Workflow to screen neoantigen‐reactive T cells and develop T‐cell receptor (TCR)‐engineered T cells. For the neoantigen candidates from whole‐exome and RNA sequencing data, either tandem minigenes or peptides, including mutated amino acids, are synthesized. These peptides or minigenes can be expressed in patients’ autologous antigen‐presenting cells (APCs). Patients’ T cells are co‐cultured with these APCs to identify neoantigen‐reactive T cells using peptide–human leukocyte antigen multimer or enzyme‐linked immunospot (ELISPOT) assays. The peptides specifically recognized by patients’ T cells will be used for neoantigen‐based cancer vaccine treatment. Sequencing of TCR in these neoantigen‐reactive T cells can identify a TCRαβ‐pair sequence, and this TCRαβ is expressed in patients’ T cells using a lentivirus vector system. These TCR‐modified T cells are then expanded in vitro and are re‐infused back into the patient as TCR‐engineered T‐cell therapy
Neoantigen‐specific T cells have already shown positive clinical results.65, 66 Recently, the results of 2 phase I clinical trials were reported that assessed a personalized neoantigen vaccine approach to treat patients with melanoma.67, 68 Both studies found that the vaccine treatment induced neoantigen‐specific CD4+ and CD8+ T cells, and indicated potential benefits of neoantigen‐based vaccines. Ott et al.67 showed that 4 of 6 vaccinated patients had no recurrence at 25 months after the vaccination, and 2 patients with recurrent disease had complete regression by subsequent treatment with anti‐PD‐1 antibodies. Sahin et al.68 showed that 8 of 13 vaccinated patients mounted strong immune responses and remained recurrence‐free for 12‐23 months. Two of the remaining 5 patients with metastatic disease experienced vaccine‐related objective responses. These results indicate that neoantigen vaccines can be a promising treatment option to induce neoantigen‐specific T cells in cancer patients.

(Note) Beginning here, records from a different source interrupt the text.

Lemma batch10_refused op l :
  forallb (fun a => validAmount (amt a)) l = false ->
  is_ok (ns ← mapM_result to l; serializeNumericBatch op ns) = false.
Proof.
  intros H. assert (E : is_ok (mapM_result to l) = false).
  { rewrite mapM_result_is_ok, <- H. apply forallb_ext_eq. intros a.
    rewrite to_eq, <- (validateBetAmount_valid _ context). by destruct (validateBetAmount _ _). }
  by destruct (mapM_result to l).
Qed.

End Batches.

(** The protocol package on bets it accepts. *)
Lemma protocol_accepted {A} game (f : A -> AtomicBetInput) (e : A -> Uint8Array) l :
  l <> [] -> Forall (fun a => atomicEntry game (f a) = Ok (e a)) l ->
  encodeAtomicBatchPayload game (f <$> l)
  = Ok ([z2b (atomicOp game); z2b (len l)] ++ concat (e <$> l)).
Proof.
  intros Hne H. rewrite encodeAtomicBatch_entries.
  destruct l as [|a l]; [done|]. rewrite fmap_cons, <- (fmap_cons f), mapM_result_fmap, len_fmap.
  by rewrite (mapM_result_Ok _ e).
Qed.

Lemma named_entry game name target amount tv :
  validAmount amount = true -> atomicResolve game (named name target amount) = Ok tv ->
  atomicEntry game (named name target amount) = Ok (atomicEncode game tv (amountValue amount)).
Proof.
  intros Hv E. unfold atomicEntry, throw_if. cbn [ab_amount named].
  pose proof (amountValue_pos _ Hv). rewrite (proj2 (Z.leb_gt _ _)) by lia.
  cbn [mbind result_bind]. by rewrite E.
Qed.

(** ** The two implementations agree *)

Definition rouletteNumeric (b : RouletteBet) : Z * Z :=
  Constants.encodeRouletteBet (wr_type b) (Some (default 0 (wr_target b))).

Lemma rouletteBetToNumeric_eq b :
  rouletteBetToNumeric b
  = (_ ← validateBetAmount (wr_amount b) "RouletteBet"; Ok (rouletteNumeric b, wr_amount b)).
Proof. unfold rouletteBetToNumeric, rouletteNumeric. by destruct b as [[] g a]. Qed.

Definition sicBoNumeric (b : SicBoBet) : Z * Z :=
  encodeSicBoBet (ws_type b) (Some (default 0 (ws_target b))).

Lemma sicBoBetToNumeric_eq b :
  sicBoBetToNumeric b
  = (_ ← validateBetAmount (ws_amount b) "SicBoBet"; Ok (sicBoNumeric b, ws_amount b)).
Proof. unfold sicBoBetToNumeric, sicBoNumeric. by destruct b as [[] g a]. Qed.
(* ===== verification/ChainMove.v ===== *)
(** * The moves of the chain: errors and atomic batches

    The errors of a move of the chain and the parsers that its games share,
    [execution/src/casino/payload.rs], and the loop that reads an atomic batch,
    which [roulette.rs], [craps.rs], [sic_bo.rs] and [baccarat.rs] write out with
    their own entries ([BatchCorrect]). *)

From S2P Require Import Prelude JsNum Bytes Arith Batch.

(** The errors of a move; [Panicked] is an arithmetic overflow, which the
    release profile checks, or a read outside of the payload. *)
Inductive GameError := InvalidPayload | InvalidMove | GameAlreadyComplete | Panicked.

Definition ensure (b : bool) (e : GameError) : GameError + unit := if b then inr () else inl e.

Definition bindE {A C} (m : GameError + A) (k : A -> GameError + C) : GameError + C :=
  match m with inl e => inl e | inr a => k a end.

Notation "'try' x <- m ; k" := (bindE m (fun x => k)) (at level 10, x pattern at level 200, m at level 100, k at level 200).

(** [payload[offset]]. *)
Definition byte_at (payload : Uint8Array) (offset : Z) : GameError + Z :=
  match payload !! Z.to_nat offset with Some b => inr (b2z b) | None => inl Panicked end.

(** [u64::checked_add] *)
Definition checked_add (a b : Z) : GameError + Z :=
  if u64_max <? a + b then inl InvalidPayload else inr (a + b).

Definition parse_u64_be (payload : Uint8Array) (offset : Z) : GameError + Z :=
  if len payload <? offset + 8 then inl InvalidPayload
  else inr (be_value (slice payload offset (offset + 8))).

Definition parse_place_bet_payload (payload : Uint8Array) : GameError + (Z * Z * Z) :=
  match payload with
  | b0 :: bet_type :: number :: _ =>
      if negb (len payload =? 11) || negb (b2z b0 =? 0) then inl InvalidPayload
      else try amount <- parse_u64_be payload 3; inr (b2z bet_type, b2z number, amount)
  | _ => inl InvalidPayload
  end.

(** ** Atomic batches *)

Section Batch.
Context {A : Type} (max_bets width : Z).

(** The entry at an offset, up to the check of the bet, with its amount. *)
Context (entry : Uint8Array -> Z -> GameError + (A * Z)).

(** What becomes of the bets taken so far. *)
Context (add : list A -> A -> GameError + list A).

Fixpoint batch_bets (count : nat) (payload : Uint8Array) (offset : Z) (bets : list A) (total_wager : Z)
    : GameError + (list A * Z) :=
  match count with
  | O => inr (bets, total_wager)
  | S count =>
      try (bet, amount) <- entry payload offset;
      try total_wager <- checked_add total_wager amount;
      try bets <- add bets bet;
      batch_bets count payload (offset + width) bets total_wager
  end.

Definition batch (payload : Uint8Array) : GameError + (list A * Z) :=
  try _ <- ensure (negb (len payload <? 2)) InvalidPayload;
  try bet_count <- byte_at payload 1;
  try _ <- ensure (negb ((bet_count =? 0) || (max_bets <? bet_count))) InvalidPayload;
  try _ <- ensure (negb (len payload <? 2 + bet_count * width)) InvalidPayload;
  batch_bets (Z.to_nat bet_count) payload 2 [] 0.

(** *** A batch of entries is read entry by entry

    The items of the sender, each with its bytes and the bet that it means. *)

Context {E : Type} (amount_of : A -> Z) (bet_of : E -> A) (bytes : E -> Uint8Array) (ok : E -> Prop).
Hypothesis bytes_width : forall e, ok e -> len (bytes e) = width.
Hypothesis entry_bytes : forall e pre post,
  ok e -> entry (pre ++ bytes e ++ post) (len pre) = inr (bet_of e, amount_of (bet_of e)).
Hypothesis ok_amount : forall e, ok e -> 0 <= amount_of (bet_of e).

(** The bets that adding them one after the other makes. *)
Fixpoint adds (bets l : list A) : GameError + list A :=
  match l with
  | [] => inr bets
  | a :: l => try bets <- add bets a; adds bets l
  end.

Definition wagered (l : list E) : Z := zsum amount_of (bet_of <$> l).

Lemma wagered_cons e l : wagered (e :: l) = amount_of (bet_of e) + wagered l.
Proof using. unfold wagered. by rewrite fmap_cons, zsum_cons. Qed.

Lemma wagered_nonneg l : Forall ok l -> 0 <= wagered l.
Proof using ok_amount.
  induction 1 as [|e l He _ IH]; [done|]. rewrite wagered_cons. pose proof (ok_amount e He). lia.
Qed.

Lemma batch_bets_read l : forall pre post bets total,
  Forall ok l -> 0 <= total -> total + wagered l <= u64_max ->
  batch_bets (length l) (pre ++ concat (bytes <$> l) ++ post) (len pre) bets total
  = try bets <- adds bets (bet_of <$> l); inr (bets, total + wagered l).
Proof using bytes_width entry_bytes ok_amount.
  induction l as [|e l IH]; intros pre post bets total Hp H0 Hu; cbn [length batch_bets adds bindE fmap list_fmap].
  - change (wagered []) with 0. by rewrite Z.add_0_r.
  - apply Forall_cons in Hp as [He Hp]. rewrite wagered_cons in *.
    pose proof (wagered_nonneg l Hp). pose proof (ok_amount e He).
    cbn [fmap list_fmap concat]. rewrite <- !app_assoc, entry_bytes by done. cbn [bindE]. unfold checked_add.
    rewrite (proj2 (Z.ltb_ge _ _)) by lia. cbn [bindE]. destruct (add bets (bet_of e)) as [err|bets']; [done|].
    cbn [bindE]. rewrite (app_assoc pre), <- (bytes_width e He), <- len_app. rewrite IH by (done || lia).
    by rewrite Z.add_assoc.
Qed.

Lemma batch_read op l :
  1 <= len l <= max_bets -> max_bets < 256 -> Forall ok l -> wagered l <= u64_max ->
  batch ([op; z2b (len l)] ++ concat (bytes <$> l)) = try bets <- adds [] (bet_of <$> l); inr (bets, wagered l).
Proof using bytes_width entry_bytes ok_amount.
  intros Hl Hm Hp Hu. unfold batch.
  assert (Hw : len (concat (bytes <$> l)) = len l * width).
  { clear -bytes_width Hp. induction Hp as [|e l He _ IH]; [done|]. cbn [fmap list_fmap concat]. rewrite len_app, len_cons.
    rewrite bytes_width, IH by done. lia. }
  assert (0 <= len l * width) by (rewrite <- Hw; apply len_nonneg).
  rewrite len_app, Hw. change (len [op; z2b (len l)]) with 2. rewrite (proj2 (Z.ltb_ge _ _)) by lia. cbn [negb ensure bindE].
  unfold byte_at. cbn [app lookup list_lookup Z.to_nat Pos.to_nat]. change (Z.to_nat 1) with 1%nat. cbn [lookup list_lookup bindE].
  rewrite b2z_z2b, Z.mod_small by lia. rewrite (proj2 (Z.eqb_neq _ _)), (proj2 (Z.ltb_ge _ _)) by lia. cbn [orb negb ensure bindE].
  rewrite (proj2 (Z.ltb_ge _ _)) by lia. cbn [negb ensure bindE].
  replace (Z.to_nat (len l)) with (length l) by (unfold len; lia).
  pose proof (batch_bets_read l [op; z2b (len l)] [] [] 0 Hp ltac:(lia) ltac:(lia)) as H1.
  rewrite app_nil_r in H1. cbn [app] in H1. exact H1.
Qed.
End Batch.

(** ** The entries *)

Lemma byte_at_app pre x post : byte_at (pre ++ [x] ++ post) (len pre) = inr (b2z x).
Proof. unfold byte_at, len. rewrite Nat2Z.id, lookup_app_r, Nat.sub_diag by lia. done. Qed.

Lemma slice_be8 (pre : Uint8Array) (a : Z) post :
  0 <= a < 2 ^ 64 -> be_value (slice (pre ++ be_bytes 8 a ++ post) (len pre) (len pre + 8)) = a.
Proof.
  intros Ha. pose proof (slice_mid pre (be_bytes 8 a) post) as E. change (len (be_bytes 8 a)) with 8 in E. rewrite E.
  rewrite be_value_be_bytes. by apply Z.mod_small.
Qed.

Lemma parse_u64_be_app pre a post : 0 <= a < 2 ^ 64 -> parse_u64_be (pre ++ be_bytes 8 a ++ post) (len pre) = inr a.
Proof.
  intros Ha. unfold parse_u64_be. rewrite !len_app. change (len (be_bytes 8 a)) with 8. pose proof (len_nonneg post).
  rewrite (proj2 (Z.ltb_ge _ _)) by lia. f_equal. by apply slice_be8.
Qed.

(** An entry of ten bytes: a type, a number and an amount. *)
Definition typed_entry {T} (try_from : Z -> option T) (payload : Uint8Array) (offset : Z) : GameError + (T * Z * Z) :=
  try code <- byte_at payload offset;
  match try_from code with
  | None => inl InvalidPayload
  | Some bet_type =>
      try number <- byte_at payload (offset + 1);
      try amount <- parse_u64_be payload (offset + 2);
      try _ <- ensure (negb (amount =? 0)) InvalidPayload;
      inr (bet_type, number, amount)
  end.

Lemma typed_entry_reads {T} (try_from : Z -> option T) pre code t number a post :
  0 <= code < 256 -> try_from code = Some t -> 0 <= number < 256 -> 0 < a < 2 ^ 64 ->
  typed_entry try_from (pre ++ entry10 code number a ++ post) (len pre) = inr (t, number, a).
Proof.
  intros Hc Ht Hn Ha. unfold typed_entry, entry10.
  change ((z2b code :: z2b number :: be_bytes 8 a) ++ post) with ([z2b code] ++ [z2b number] ++ be_bytes 8 a ++ post).
  rewrite byte_at_app. cbn [bindE]. rewrite b2z_z2b, Z.mod_small, Ht by lia.
  rewrite (app_assoc pre [z2b code]). replace (len pre + 1) with (len (pre ++ [z2b code])) by (rewrite len_app; done).
  rewrite byte_at_app. cbn [bindE]. rewrite b2z_z2b, Z.mod_small by lia.
  rewrite (app_assoc _ [z2b number]). replace (len pre + 2) with (len ((pre ++ [z2b code]) ++ [z2b number])) by (rewrite !len_app; unfold len; cbn [length]; lia).
  rewrite parse_u64_be_app by lia. cbn [bindE]. by rewrite (proj2 (Z.eqb_neq _ _)) by lia.
Qed.

(** Bets that are kept as they come. *)
Lemma adds_append {A} (l bets : list A) : adds (fun bets bet => inr (bets ++ [bet])) bets l = inr (bets ++ l).
Proof.
  revert bets. induction l as [|a l IH]; intros bets; [by rewrite app_nil_r|]. cbn [adds bindE].
  by rewrite IH, <- app_assoc.
Qed.
Lemma agrees_come (is_pass : bool) :
  ch_type c = (if is_pass then Come else DontCome) ->
  agrees c ((if is_pass then come_result else dont_come_result) (d1 + d2) c)
    (match traveled (shown c) with
     | None => (if is_pass then comeOutPass else comeOutDontPass) (d1 + d2) (shown c)
     | Some p => (if is_pass then pointPass else pointDontPass) (d1 + d2) p (shown c)
     end).
Proof using Hbet Hstake.
  intros Ht. assert (Hw : with_odds (ch_type c) = true) by (rewrite Ht; by destruct is_pass).
  pose proof Hbet as Hok. unfold bet_ok, is_valid_bet_state in Hok. rewrite Ht in Hok.
  unfold traveled. rewrite shown_target.
  assert (wc_status (shown c) = Some (match ch_status c with Pending => PENDING | On => ON end)) as ->
    by (unfold shown, parsedBet, raw_bet; by destruct (ch_status c)).
  unfold come_result, dont_come_result.
  destruct (ch_status c) eqn:Es; cbn [bool_decide].
  - replace (match ch_type c with
      | Hardway4 => Some 4 | Hardway6 => Some 6 | Hardway8 => Some 8 | Hardway10 => Some 10
      | Fire | AtsSmall | AtsTall | AtsAll | Muggsy | DiffDoubles | RideLine | Replay | HotRoller => None
      | _ => if 0 <? ch_target c then Some (ch_target c) else None
      end) with (Some (ch_target c)).
    2:{ rewrite Ht. assert (0 <? ch_target c = true) as ->; [|by destruct is_pass].
        assert (Hp : is_point_total (ch_target c) = true)
          by (destruct is_pass; bprop; assumption).
        apply point_total_range in Hp. lia. }
    rewrite bool_decide_eq_false_2 by discriminate.
    pose proof (agrees_point is_pass (d1 + d2) (ch_target c) (come_win c is_pass) Hw
      (come_win_exact is_pass)) as H. destruct is_pass; cbv beta; rewrite Es; exact H.
  - rewrite bool_decide_eq_true_2 by done.
    destruct is_pass; cbv beta; rewrite Es;
      [apply agrees_come_out_pass|apply agrees_come_out_dont_pass].
Qed.
Lemma agrees_field :
  ch_type c = Field ->
  agrees c (field_result (d1 + d2) c) (winLose (d1 + d2) (crapsPoint main_point) (d1 =? d2) (shown c)).
Proof using Hbet Hstake.
  intros Ht. pose proof bet_bounds as Hb. unfold winLose, field_result, calculate_field_payout.
  assert (wc_type (shown c) = Craps_FIELD) as ->
    by (unfold shown, parsedBet, raw_bet; by rewrite Ht).
  rewrite bet_amount.
  repeat (split_if; [exact_times; apply agrees_wins; unfold stake; cbn [return_amount wagered]; lia|]).
  apply agrees_loses; [done|done|by_bounds].
Qed.

(** The targets of place, lay and hop bets. *)
Lemma number_target :
  match ch_type c with Yes | No | Next => True | _ => False end ->
  in_range 2 12 (ch_target c) = true /\ wc_target (shown c) = Some (ch_target c)
  /\ (ch_type c <> Next -> ch_status c = On).
Proof using Hbet.
  intros Ht. pose proof Hbet as Hok. unfold bet_ok, is_valid_bet_state in Hok. rewrite shown_target.
  unfold in_range in *.
  assert (Hr : 2 <= ch_target c <= 12 /\ (ch_type c <> Next -> ch_status c = On))
    by (destruct (ch_type c); try done; bprop; (split; [lia|done])).
  destruct Hr as [Hr Hs]. split; [bprop; apply andb_true_iff; lia|]. split; [|done].
  rewrite (proj2 (Z.ltb_lt _ _)) by lia. by destruct (ch_type c).
Qed.

Lemma agrees_number :
  match ch_type c with Yes | No | Next => True | _ => False end ->
  agrees c (roll_result phase main_point d1 d2 c)
    (winLose (d1 + d2) (crapsPoint main_point) (d1 =? d2) (shown c)).
Proof using Hd1 Hd2 Hbet Hstake.
  intros Ht. destruct (number_target Ht) as (Hr & Hw & Hs). pose proof bet_bounds as Hb.
  destruct (yes_eq (ch_target c) (ch_amount c)) as [Hy Hyb]; [lia|lia|].
  destruct (no_eq (ch_target c) (ch_amount c)) as [Hn Hnb]; [lia|lia|].
  destruct (next_eq (ch_target c) (ch_amount c)) as [Hx Hxb]; [lia|lia|done|].
  unfold roll_result, winLose, target_is, target_or. rewrite Hw, bet_amount, total_exact.
  rewrite (Z.eqb_sym (ch_target c)). cbn [default from_option id].
  assert (wc_type (shown c) = match ch_type c with Yes => Craps_YES | No => Craps_NO | _ => Craps_NEXT end)
    as -> by (unfold shown, parsedBet, raw_bet; by destruct (ch_type c)).
  unfold yes_no_result, next_result.
  destruct (ch_type c) eqn:Et; try done; rewrite ?Hs, ?bool_decide_eq_true_2 by done; cbn [negb].
  - destruct (d1 + d2 =? ch_target c) eqn:E; bprop; [rewrite E; apply agrees_wins; unfold stake; cbn [return_amount wagered]; lia|].
    split_if; [apply agrees_loses; [done|done|by_bounds]|apply agrees_stays].
  - split_if; bprop; [apply agrees_wins; unfold stake; cbn [return_amount wagered]; lia|].
    split_if; [apply agrees_loses; [done|done|by_bounds]|apply agrees_stays].
  - destruct (d1 + d2 =? ch_target c) eqn:E; bprop; [rewrite E; apply agrees_wins; unfold stake; cbn [return_amount wagered]; lia|].
    apply agrees_loses; [|done|by_bounds]. cbn [return_amount]. unfold calculate_next_payout.
    by rewrite (proj2 (Z.eqb_neq _ _)) by lia.
Qed.

Definition hardway_number (t : BetType) : option Z :=
  match t with
  | Hardway4 => Some 4 | Hardway6 => Some 6 | Hardway8 => Some 8 | Hardway10 => Some 10 | _ => None
  end.

Lemma agrees_hardway n :
  hardway_number (ch_type c) = Some n ->
  agrees c (hardway_result n d1 d2 c)
    (winLose (d1 + d2) (crapsPoint main_point) (d1 =? d2) (shown c)).
Proof using Hd1 Hd2 Hbet Hstake.
  intros Ht. pose proof bet_bounds as Hb.
  unfold hardway_result, winLose, target_is, calculate_hardway_payout.
  assert (wc_type (shown c) = Craps_HARDWAY /\ wc_target (shown c) = Some n) as [-> ->].
  { rewrite shown_target. unfold shown, parsedBet, raw_bet. destruct (ch_type c); try done; by injection Ht as <-. }
  rewrite total_exact, bet_amount, (Z.eqb_sym n).
  assert (saturating_mul8 d1 2 = d1 * 2) as ->
    by (unfold saturating_mul8, u8_max, die in *; lia).
  assert (Hn : n = 4 \/ n = 6 \/ n = 8 \/ n = 10)
    by (destruct (ch_type c); try done; injection Ht as <-; lia).
  assert (Hh : (d1 =? d2) && (d1 * 2 =? n) = (d1 =? d2) && (d1 + d2 =? n)).
  { destruct (d1 =? d2) eqn:E; bprop; [|done]. subst. cbn [andb]. f_equal. lia. }
  rewrite Hh. destruct ((d1 =? d2) && (d1 + d2 =? n)) eqn:Ehard; cbn [negb andb mbind option_bind].
  - apply andb_true_iff in Ehard as [_ En]. apply Z.eqb_eq in En. unfold crapsHardwayPayout. rewrite En.
    destruct Hn as [-> | [-> | [-> | ->]]]; cbn [one_of existsb Z.eqb Pos.eqb orb]; exact_times;
      rewrite saturating_add_exact by (unfold u64_max; lia); apply agrees_wins; unfold stake; cbn [return_amount wagered]; lia.
  - destruct (_ || _); cbn [mbind option_bind];
      [apply agrees_loses; [done|done|by_bounds]|apply agrees_stays].
Qed.

(** What the website shows for a bet is what the chain does with it. *)
Lemma craps_one_bet :
  exposed (ch_type c) = true ->
  agrees c (roll_result phase main_point d1 d2 c)
    (winLose (d1 + d2) (crapsPoint main_point) (d1 =? d2) (shown c)).
Proof using Hd1 Hd2 Htable Hbet Hstake.
  intros He.
  assert (Ht : wc_type (shown c) = BET_TYPE_REVERSE (BetType_code (ch_type c))) by done.
  destruct (ch_type c) eqn:Et; try done;
    try (apply agrees_number; by rewrite Et);
    try (unfold roll_result; rewrite Et; apply agrees_hardway; by rewrite Et);
    unfold roll_result; rewrite Et, total_exact.
  - unfold winLose. rewrite Ht. exact (agrees_pass true Et).
  - unfold winLose. rewrite Ht. exact (agrees_pass false Et).
  - unfold winLose. rewrite Ht. exact (agrees_come true Et).
  - unfold winLose. rewrite Ht. exact (agrees_come false Et).
  - by apply agrees_field.
Qed.
End Bet.

(** ** A roll of the table *)

Definition display_delta (phase : Phase) (main_point d1 d2 : Z) (c : ChainBet) : Z :=
  let '(w, l) := winLose (d1 + d2) (crapsPoint main_point) (d1 =? d2) (shown c) in w - l.

Lemma craps_exposure_sum phase main_point d1 d2 cs :
  die d1 -> die d2 -> table_ok phase main_point = true ->
  forallb (bet_ok phase main_point) cs = true -> forallb (fun c => exposed (ch_type c)) cs = true ->
  36 * zsum stake cs < 2 ^ 53 ->
  calculateCrapsExposure (d1 + d2) (crapsPoint main_point) (shown <$> cs) (Some (d1 =? d2))
  = zsum (fun c => profit (roll_result phase main_point d1 d2 c)) cs.
Proof.
  intros Hd1 Hd2 Ht Hb He Hs.
  pose proof (proj1 (List.forallb_forall _ _) Hb) as Hb'. pose proof (proj1 (List.forallb_forall _ _) He) as He'.
  assert (Hst : Forall (fun c => 0 <= stake c) cs).
  { apply Forall_forall. intros c Hc. apply list_elem_of_In in Hc. specialize (Hb' c Hc).
    unfold bet_ok in Hb'. unfold stake. bprop. lia. }
  assert (Hone : forall c, c ∈ cs ->
    agrees c (roll_result phase main_point d1 d2 c)
      (winLose (d1 + d2) (crapsPoint main_point) (d1 =? d2) (shown c))).
  { intros c Hc. pose proof (zsum_member stake _ _ Hst Hc). apply list_elem_of_In in Hc.
    apply craps_one_bet; [done|done|done|by apply Hb'|lia|by apply He']. }
  unfold calculateCrapsExposure. cbn [default from_option id].
  assert (Hfold : forall l p, fold_left (fun pnl bet =>
      let '(w, lo) := winLose (d1 + d2) (crapsPoint main_point) (d1 =? d2) bet in
      let pnl := js_add pnl w in if 0 <? lo then js_sub pnl lo else pnl) (shown <$> l) p
    = fold_left (fun pnl c =>
      let '(w, lo) := winLose (d1 + d2) (crapsPoint main_point) (d1 =? d2) (shown c) in
      let pnl := js_add pnl w in if 0 <? lo then js_sub pnl lo else pnl) l p).
  { induction l as [|c l IH]; intros p; [done|]. cbn. by rewrite IH. }
  rewrite Hfold, (fold_exact _ (fun c => profit (roll_result phase main_point d1 d2 c))); [lia| |].
  - rewrite Z.add_0_l. etransitivity; [apply (zsum_le _ (fun c => 36 * stake c))|].
    + intros c Hc. destruct (Hone c Hc) as (-> & Hw & Hl & _).
      rewrite Forall_forall in Hst. specialize (Hst c Hc). cbn beta in Hst. lia.
    + rewrite zsum_scale. lia.
  - intros p c Hc Hp. destruct (Hone c Hc) as (Hpr & Hw & Hl & Hz).
    destruct (winLose _ _ _ (shown c)) as [w l]. cbn [fst snd] in *. rewrite Hpr in *. cbv zeta.
    destruct (0 <? l) eqn:E; bprop; rewrite js_add_exact by lia; [rewrite js_sub_exact by lia; lia|lia].
Qed.

(** The bet in the bytes of the state blob. *)
Definition wire_bet (c : ChainBet) : CrapsRawBet :=
  {| cb_betType := BetType_code (ch_type c); cb_target := ch_target c;
     cb_status := BetStatus_code (ch_status c); cb_amount := ch_amount c; oddsAmount := ch_odds c |}.

Definition phase_code (p : Phase) : Z := match p with ComeOut => 0 | Point => 1 end.

(** The state blob of a table, as [CrapsState::to_blob] writes it. *)
Definition table_blob (phase : Phase) (main_point d1 d2 mask : Z) (epoch : bool) (cs : list ChainBet) :
    Uint8Array :=
  blob_of (C_craps 2 (phase_code phase) main_point d1 d2 mask epoch (wire_bet <$> cs) 0).

Lemma table_point phase main_point : table_ok phase main_point = true -> u8 main_point.
Proof.
  unfold u8. destruct phase; cbn [table_ok]; intros H; [bprop; lia|].
  apply point_total_range in H. lia.
Qed.

Lemma wire_bet_ok phase main_point c :
  bet_ok phase main_point c = true -> 36 * stake c < 2 ^ 53 -> craps_bet_ok (wire_bet c).
Proof.
  unfold bet_ok, is_valid_bet_state, craps_bet_ok, wire_bet, u8, u64, stake.
  cbn [cb_betType cb_target cb_status cb_amount oddsAmount]. intros H Hs.
  assert (Ht : 0 <= ch_target c < 256).
  { bprop. destruct (ch_type c); bprop;
      repeat match goal with
      | H : match ch_status c with _ => _ end = true |- _ => destruct (ch_status c)
      | H : _ || _ = true |- _ => apply orb_true_iff in H as [H|H]
      | H : is_point_total _ = true |- _ => apply point_total_range in H
      | H : in_range _ _ _ = true |- _ => unfold in_range in H
      | _ => progress bprop
      end; lia. }
  bprop. split_and!; try lia; [destruct (ch_type c)|destruct (ch_type c)|destruct (ch_status c)|destruct (ch_status c)]; cbn; lia.
Qed.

Furthermore, adoptive immunotherapies using TCR‐engineered T cells are being extensively studied as they have shown promising results in recent clinical trials.69 In this approach, identification of cancer antigen‐specific TCR and infusion therapy with TCR‐engineered T cells can induce very effective CTL‐mediated anticancer immunity, particularly for advanced tumors where the host immune system was extensively suppressed. The first adoptive T‐cell therapy with TCR‐engineered T cells was reported in 2006. The MART‐1 TCR‐modified lymphocytes successfully mediated tumor regression in humans.70 The NY‐ESO‐1‐specific TCR‐engineered T cells are the most thoroughly examined, and objective responses were observed in more than 50% of patients with synovial cell sarcoma, melanoma, and myeloma.71, 72 Currently, there is no published data on neoantigen‐specific TCR‐engineered T‐cell therapy in humans. However, preclinical studies have shown encouraging results where neoantigen‐specific TCR‐engineered T cells are also effective for large‐sized solid tumors.73, 74
6. CONCLUSION
Based on the results from research in recent years, it is plausible that neoantigens are a promising therapeutic target for T‐cell cancer immunotherapies. The tumor‐restricted expression of neoantigens highlights their specificity and potential safety in clinical settings. However, the key rate‐limiting factor for the progress of neoantigen‐specific T‐cell therapy is the insufficient accuracy of neoantigen prediction, including the HLA‐binding affinity, the immunogenicity of predicted peptides in individual cancer patients, and also the cross‐reactivity to WT peptides. Further studies are required to establish precise neoantigen prediction with efficient validity assays. In addition, accurate prediction in selecting the patient groups that may benefit from neoantigen‐targeted immunotherapies will further reduce the likelihood of unwanted adverse effects.
7. CONFLICT OF INTEREST
The authors have no conflict of interest.